⟨
Definition process_query (self : SupportAgent.t) (generate : classifier)
  (query : string) : M handoff :=
emit (Entered triage query) ;;;
issue_type <-
  try_except
    (text <- generate_content generate (prompt query) ;;
     let issue_type := lower (strip text) in
     if negb (str_in issue_type (map value IssueType_members))
     then ret (value GENERAL)
     else ret issue_type)
    (fun _ => ret (value GENERAL)) ;;
match SupportAgent.context self with
| Some r =>
    update r (UserContext.set_issue_type (Some issue_type)) ;;;
    update r (UserContext.append_previous_queries query)
| None => ret tt
end ;;;
ret (mk_handoff issue_type
       ("Your query has been categorized as: " ++ issue_type ++
        ". Transferring you to the " ++ issue_type ++ " specialist.")).

End TriageAgent.

(** ** Tool registries *)

(** One entry of [self.tools]: the bound method and its description. *)
Record tool := mk_tool { function : string -> M string; description : string }.

(** A dictionary with string keys, in insertion order. *)
Definition dict (V : Type) : Type := list (string * V).

(** [k in d] *)
Definition dict_contains {V} (k : string) (d : dict V) : bool :=
existsb (fun kv => String.eqb k (fst kv)) d.

(** [d[k]], with [KeyError] for an absent key. *)
Fixpoint dict_get {V} (k : string) (d : dict V) : M V :=
match d with
| [] => raise (mk_exn "KeyError" k)
| (k', v) :: d' => if String.eqb k k' then ret v else dict_get k d'
end.

(** [list(d.keys())] *)
Definition keys {V} (d : dict V) : list string := map fst d.

(** The loop of [get_available_tools]: the names of [items] that
    [is_tool_enabled] accepts, appended in order. *)
Fixpoint collect_enabled (is_tool_enabled : string -> M bool) (items : dict tool)
  (available_tools : list string) : M (list string) :=
match items with
| [] => ret available_tools
| (tool_name, _) :: items' =>
    enabled <- is_tool_enabled tool_name ;;
    collect_enabled is_tool_enabled items'
      (if enabled then (available_tools ++ [tool_name])%list else available_tools)
end.

(** [response_text.split(":")[1].strip()] *)
Definition tool_name_of (response_text : string) : M string :=
piece <- index (split colon response_text) 1 ;;
ret (strip piece).

(** The prompt the three specialists build, up to the two words that differ. *)
Definition specialist_prompt (role inquiry query : string) (available_tools : list string)
  : string :=
nl ++ "        You are a " ++ role ++ " support agent. Based on the user query: " ++
      dquote ++ query ++ dquote ++
nl ++ "        " ++
nl ++ "        Available tools: " ++ join ", " available_tools ++
nl ++ "        " ++
nl ++ "        Determine the most appropriate tool to use or provide a general response." ++
nl ++ "        If using a tool, respond with: TOOL:<tool_name>" ++
nl ++ "        Otherwise, provide a helpful response to the user's " ++ inquiry ++ "." ++
nl ++ "        ".

Module BillingAgent.

Definition init : SupportAgent.t :=
SupportAgent.init "Billing Agent"
  "Handles billing-related inquiries including refunds and payments".

Definition refund_text : string :=
"Your refund has been processed successfully. It will reflect in your account within 5-7 business days.".

Definition process_refund (query : string) : M string :=
emit (ToolRun "process_refund" query) ;;;
ret refund_text.

Definition explain_charges (query : string) : M string :=
emit (ToolRun "explain_charges" query) ;;;
ret "Your recent charge of $49.99 is for your monthly subscription. This includes access to all premium features.".

Definition update_subscription (query : string) : M string :=
emit (ToolRun "update_subscription" query) ;;;
ret "Your subscription has been updated successfully. Your new plan will take effect in the next billing cycle.".

Definition tools : dict tool :=
[ ("process_refund", mk_tool process_refund "Process a refund for the user");
  ("explain_charges", mk_tool explain_charges "Explain recent charges on the user's account");
  ("update_subscription", mk_tool update_subscription "Update the user's subscription plan") ].

(** [self.context and self.context.is_premium_user], as a truth value: a
    [UserContext] object is always true. *)
Definition is_tool_enabled (self : SupportAgent.t) (tool_name : string) : M bool :=
if String.eqb tool_name "process_refund" then
  match SupportAgent.context self with
  | Some r => c <- load r ;; ret (UserContext.is_premium_user c)
  | None => ret false
  end
else ret true.

Definition get_available_tools (self : SupportAgent.t) : M (list string) :=
collect_enabled (is_tool_enabled self) tools [].

Definition prompt : string -> list string -> string :=
specialist_prompt "billing" "billing inquiry".

Definition refusal : string :=
"I'm sorry, that action is not available for your account.".

Definition apology : string :=
"I apologize, I encountered an error processing your billing request: ".

Definition process_query (self : SupportAgent.t) (generate : classifier)
  (query : string) : M string :=
emit (Entered billing query) ;;;
available_tools <- get_available_tools self ;;
try_except
  (text <- generate_content generate (prompt query available_tools) ;;
   let response_text := strip text in
   if startswith response_text "TOOL:" then
     tool_name <- tool_name_of response_text ;;
     usable <- (if dict_contains tool_name tools
                then is_tool_enabled self tool_name else ret false) ;;
     if usable then
       entry <- dict_get tool_name tools ;;
       tool_response <- function entry query ;;
       ret ("Used " ++ tool_name ++ ": " ++ tool_response)
     else ret refusal
   else ret response_text)
  (fun e => ret (apology ++ exc_str e)).

End BillingAgent.

Module TechnicalAgent.

Definition init : SupportAgent.t :=
SupportAgent.init "Technical Agent"
  "Handles technical support issues and service problems".

Definition restart_text : string :=
"The service has been restarted successfully. Please allow a few minutes for it to become fully operational.".

Definition restart_service (query : string) : M string :=
emit (ToolRun "restart_service" query) ;;;
ret restart_text.

Definition reset_password (query : string) : M string :=
emit (ToolRun "reset_password" query) ;;;
ret "A password reset link has been sent to your email. Please check your inbox and follow the instructions.".

Definition check_status (query : string) : M string :=
emit (ToolRun "check_status" query) ;;;
ret "All systems are operational. No outages reported at this time.".

Definition tools : dict tool :=
[ ("restart_service", mk_tool restart_service "Restart a service for the user");
  ("reset_password", mk_tool reset_password "Reset the user's password");
  ("check_status", mk_tool check_status "Check the status of services") ].

(** [self.context.issue_type == IssueType.TECHNICAL.value] *)
Definition is_technical (issue_type : option string) : bool :=
match issue_type with
| Some t => String.eqb t (value TECHNICAL)
| None => false
end.

Definition is_tool_enabled (self : SupportAgent.t) (tool_name : string) : M bool :=
if String.eqb tool_name "restart_service" then
  match SupportAgent.context self with
  | Some r => c <- load r ;; ret (is_technical (UserContext.issue_type c))
  | None => ret false
  end
else ret true.

Definition get_available_tools (self : SupportAgent.t) : M (list string) :=
collect_enabled (is_tool_enabled self) tools [].

Definition prompt : string -> list string -> string :=
specialist_prompt "technical" "technical inquiry".

Definition refusal : string :=
"I'm sorry, that action is not available for your account or issue type.".

Definition apology : string :=
"I apologize, I encountered an error processing your technical request: ".

Definition process_query (self : SupportAgent.t) (generate : classifier)
  (query : string) : M string :=
emit (Entered technical query) ;;;
available_tools <- get_available_tools self ;;
try_except
  (text <- generate_content generate (prompt query available_tools) ;;
   let response_text := strip text in
   if startswith response_text "TOOL:" then
     tool_name <- tool_name_of response_text ;;
     usable <- (if dict_contains tool_name tools
                then is_tool_enabled self tool_name else ret false) ;;
     if usable then
       entry <- dict_get tool_name tools ;;
       tool_response <- function entry query ;;
       ret ("Used " ++ tool_name ++ ": " ++ tool_response)
     else ret refusal
   else ret response_text)
  (fun e => ret (apology ++ exc_str e)).

End TechnicalAgent.

Module GeneralAgent.

Definition init : SupportAgent.t :=
SupportAgent.init "General Agent"
  "Handles general inquiries and account questions".

Definition provide_info (query : string) : M string :=
emit (ToolRun "provide_info" query) ;;;
ret "Our company provides a range of services designed to meet your needs. For more specific information, please visit our website or contact our support team.".

Definition escalate_issue (query : string) : M string :=
emit (ToolRun "escalate_issue" query) ;;;
ret "Your issue has been escalated to a human representative. They will contact you within 24 hours.".

Definition tools : dict tool :=
[ ("provide_info", mk_tool provide_info "Provide general information about services");
  ("escalate_issue", mk_tool escalate_issue "Escalate the issue to a human representative") ].

Definition get_available_tools (self : SupportAgent.t) : M (list string) :=
ret (keys tools).

Definition prompt : string -> list string -> string :=
specialist_prompt "general" "general inquiry".

Definition refusal : string := "I'm sorry, that action is not available.".

Definition apology : string :=
"I apologize, I encountered an error processing your request: ".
⟩
### Prompt
How many of the lines above hold the word "match"? Answer with only the number.

### Worked solution
6